Saved data entries
(* ===== verification/Guardrails.v ===== *)
(** The guardrails of the playground from the environment
    (apps/playground/backend/src/mediator/config.ts).

    Integers are exact, as they are in doubles below 2^53; [INFINITE] stands for
    the number that is greater than them all. *)
From Stdlib Require Import SpecFloat.
From S2P Require Import Prelude Json Shared Spend Mediator Numbers.

Abbreviation Environment := (string -> option string).

Definition not_positive (key what raw : string) : error :=
  PlainError "Error" (key +:+ " must be a positive " +:+ what +:+ ", got " +:+
    string_of_list_ascii (print_string raw)).

Definition INFINITE : Z := 2 ^ 1024.

Definition int (env : Environment) (key : string) (fallback : Z) : res error Z :=
  match env key with
  | None | Some "" => Ok fallback
  | Some raw =>
      match parseInt raw with
      | Some parsed => if ((parsed <=? 0) || (INFINITE <=? parsed))%Z then Err (not_positive key "integer" raw)
                       else Ok parsed
      | None => Err (not_positive key "integer" raw)
      end
  end.

Definition num (env : Environment) (key : string) (fallback : number) : res error number :=
  match env key with
  | None | Some "" => Ok fallback
  | Some raw =>
      let parsed := parseFloat raw in
      if negb (isFinite parsed) || num_leb parsed (S754_zero false)
      then Err (not_positive key "number" raw) else Ok parsed
  end.

(** The whole configuration; [MediatorConfig] is what the mediator uses of it. *)
Record Guardrails := {
  gr_config : MediatorConfig; maxInputTokensPerRun : Z; maxOutputTokensPerRun : Z;
  inputPriceUsdPerMTok : number; outputPriceUsdPerMTok : number; alertThresholdFraction : number;
  sweepIntervalMs : Z }.

Definition decimal (s : string) : number := parseFloat s.

(** [Math.ceil(maxInput * inputPrice + maxOutput * outputPrice)]. *)
Definition derived_reservation (maxIn maxOut : Z) (priceIn priceOut : number) : Z :=
  let sum := num_add (num_mul (num_of_Z maxIn) priceIn) (num_mul (num_of_Z maxOut) priceOut) in
  if isFinite sum then num_ceil sum else INFINITE.

Definition loadMediatorConfig (env : Environment) : res error Guardrails :=
  let? maxIn := int env "PLAYGROUND_MAX_INPUT_TOKENS_PER_RUN" 30000 in
  let? maxOut := int env "PLAYGROUND_MAX_OUTPUT_TOKENS_PER_RUN" 10240 in
  let? priceIn := num env "PLAYGROUND_INPUT_PRICE_USD_PER_MTOK" (decimal "0.8") in
  let? priceOut := num env "PLAYGROUND_OUTPUT_PRICE_USD_PER_MTOK" (decimal "4.0") in
  let? reservation := int env "PLAYGROUND_RESERVATION_MICRO_USD" (derived_reservation maxIn maxOut priceIn priceOut) in
  let? fraction := num env "PLAYGROUND_ALERT_THRESHOLD_FRACTION" (decimal "0.5") in
  if num_ltb (num_of_Z 1) fraction then
    Err (PlainError "Error" "PLAYGROUND_ALERT_THRESHOLD_FRACTION must be <= 1")
  else
    let? ttl := int env "PLAYGROUND_SESSION_TTL_SECONDS" 600 in
    let? mints := int env "PLAYGROUND_IP_MINTS_PER_WINDOW" 10 in
    let? ipWindow := int env "PLAYGROUND_IP_WINDOW_SECONDS" 3600 in
    let? sends := int env "PLAYGROUND_SESSION_SENDS_PER_WINDOW" 6 in
    let? window := int env "PLAYGROUND_SESSION_WINDOW_SECONDS" 60 in
    let? messages := int env "PLAYGROUND_MESSAGES_PER_SESSION" 20 in
    let? chars := int env "PLAYGROUND_MESSAGE_MAX_CHARS" 500 in
    let? tokens := int env "PLAYGROUND_TOKENS_PER_SESSION" 8000 in
    let? ceiling := int env "PLAYGROUND_DAILY_CEILING_MICRO_USD" 5000000 in
    let? sweep := int env "PLAYGROUND_SWEEP_INTERVAL_SECONDS" 60 in
    let? abandoned := int env "PLAYGROUND_ABANDONED_AFTER_SECONDS" 300 in
    Ok {| gr_config :=
            {| sessionTtlMs := ttl * 1000;
               ipLimit := {| lim_max := Z.to_nat mints; windowMs := ipWindow * 1000 |};
               sessionLimit := {| lim_max := Z.to_nat sends; windowMs := window * 1000 |};
               messagesPerSession := Z.to_nat messages; messageMaxChars := Z.to_nat chars;
               tokensPerSession := Z.to_nat tokens; reservationMicroUsd := reservation;
               dailyCeilingMicroUsd := ceiling;
               alertThresholdMicroUsd := num_floor (num_mul (num_of_Z ceiling) fraction);
               abandonedAfterMs := abandoned * 1000 |};
          maxInputTokensPerRun := maxIn; maxOutputTokensPerRun := maxOut; inputPriceUsdPerMTok := priceIn;
          outputPriceUsdPerMTok := priceOut; alertThresholdFraction := fraction; sweepIntervalMs := sweep * 1000 |}%Z.

(** ** What is loaded *)

Lemma int_positive env key fallback z : (0 < fallback)%Z -> int env key fallback = Ok z -> (0 < z)%Z.
Proof.
  intros Hf. unfold int. destruct (env key) as [[|c raw]|]; [by intros [= <-]| |by intros [= <-]].
  destruct (parseInt _) as [p|]; [|done]. destruct (Z.leb_spec p 0); [done|]. by destruct (_ <=? _)%Z; intros [= <-].
Qed.

(** Every limit that is loaded is positive; the amount of a reservation is the
    configured one, or is derived from the caps and the prices. *)
Theorem loaded_limits_are_positive env g :
  loadMediatorConfig env = Ok g ->
  let c := gr_config g in
  (0 < sessionTtlMs c)%Z /\ 0 < lim_max (ipLimit c) /\ (0 < windowMs (ipLimit c))%Z /\
  0 < lim_max (sessionLimit c) /\ (0 < windowMs (sessionLimit c))%Z /\ 0 < messagesPerSession c /\
  0 < messageMaxChars c /\ 0 < tokensPerSession c /\ (0 < dailyCeilingMicroUsd c)%Z /\ (0 < abandonedAfterMs c)%Z /\
  ((0 < reservationMicroUsd c)%Z \/ reservationMicroUsd c =
     derived_reservation (maxInputTokensPerRun g) (maxOutputTokensPerRun g) (inputPriceUsdPerMTok g)
       (outputPriceUsdPerMTok g)).
Proof.
  unfold loadMediatorConfig. intros H.
  assert (Hr : forall d z, int env "PLAYGROUND_RESERVATION_MICRO_USD" d = Ok z -> (0 < z)%Z \/ z = d).
  { intros d z. unfold int. destruct (env _) as [[|ch raw]|]; [intros [= <-]; by right| |intros [= <-]; by right].
    destruct (parseInt _) as [p|]; [|done]. destruct (Z.leb_spec p 0); [done|].
    destruct (_ <=? _)%Z; intros [= <-]. by left. }
  repeat match type of H with
    | res_bind _ _ = _ => apply res_bind_ok in H as (? & ? & H)
    | (if ?b then _ else _) = _ => destruct b; [done|]
    end.
  injection H as <-. cbn [gr_config sessionTtlMs ipLimit sessionLimit lim_max windowMs messagesPerSession
    messageMaxChars tokensPerSession dailyCeilingMicroUsd abandonedAfterMs reservationMicroUsd maxInputTokensPerRun
    maxOutputTokensPerRun inputPriceUsdPerMTok outputPriceUsdPerMTok].
  match goal with E : int env "PLAYGROUND_RESERVATION_MICRO_USD" _ = _ |- _ => apply Hr in E end.
  repeat match goal with E : int env _ _ = _ |- _ => apply int_positive in E; [|lia] end.
  split_and!; (lia || done).
Qed.

(** The default posture: a run reserves 64 960 micro-USD, and a day admits 76. *)
Example default_posture :
  match loadMediatorConfig (fun _ => None) with
  | Ok g => reservationMicroUsd (gr_config g) = 64960%Z /\ alertThresholdMicroUsd (gr_config g) = 2500000%Z /\
            (dailyCeilingMicroUsd (gr_config g) / reservationMicroUsd (gr_config g) = 76)%Z
  | Err _ => False
  end.
Proof. vm_compute. repeat split. Qed.

(** A number with separators is cut at the first: a ceiling of five dollars
    becomes one of five millionths. *)
Theorem separators_cut_the_number env :
  env "PLAYGROUND_DAILY_CEILING_MICRO_USD" = Some "5_000_000" ->
  int env "PLAYGROUND_DAILY_CEILING_MICRO_USD" 5000000 = Ok 5%Z.
Proof. intros H. unfold int. rewrite H. vm_compute. reflexivity. Qed.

* Your objective:
Give back exactly the lines above starting at the line where "let? abandoned := int" appears and ending at the line where "dailyCeilingMicroUsd := ceiling;" appears, both included, with no other lines.

* Task response:
    let? abandoned := int env "PLAYGROUND_ABANDONED_AFTER_SECONDS" 300 in
    Ok {| gr_config :=
            {| sessionTtlMs := ttl * 1000;
               ipLimit := {| lim_max := Z.to_nat mints; windowMs := ipWindow * 1000 |};
               sessionLimit := {| lim_max := Z.to_nat sends; windowMs := window * 1000 |};
               messagesPerSession := Z.to_nat messages; messageMaxChars := Z.to_nat chars;
               tokensPerSession := Z.to_nat tokens; reservationMicroUsd := reservation;
               dailyCeilingMicroUsd := ceiling;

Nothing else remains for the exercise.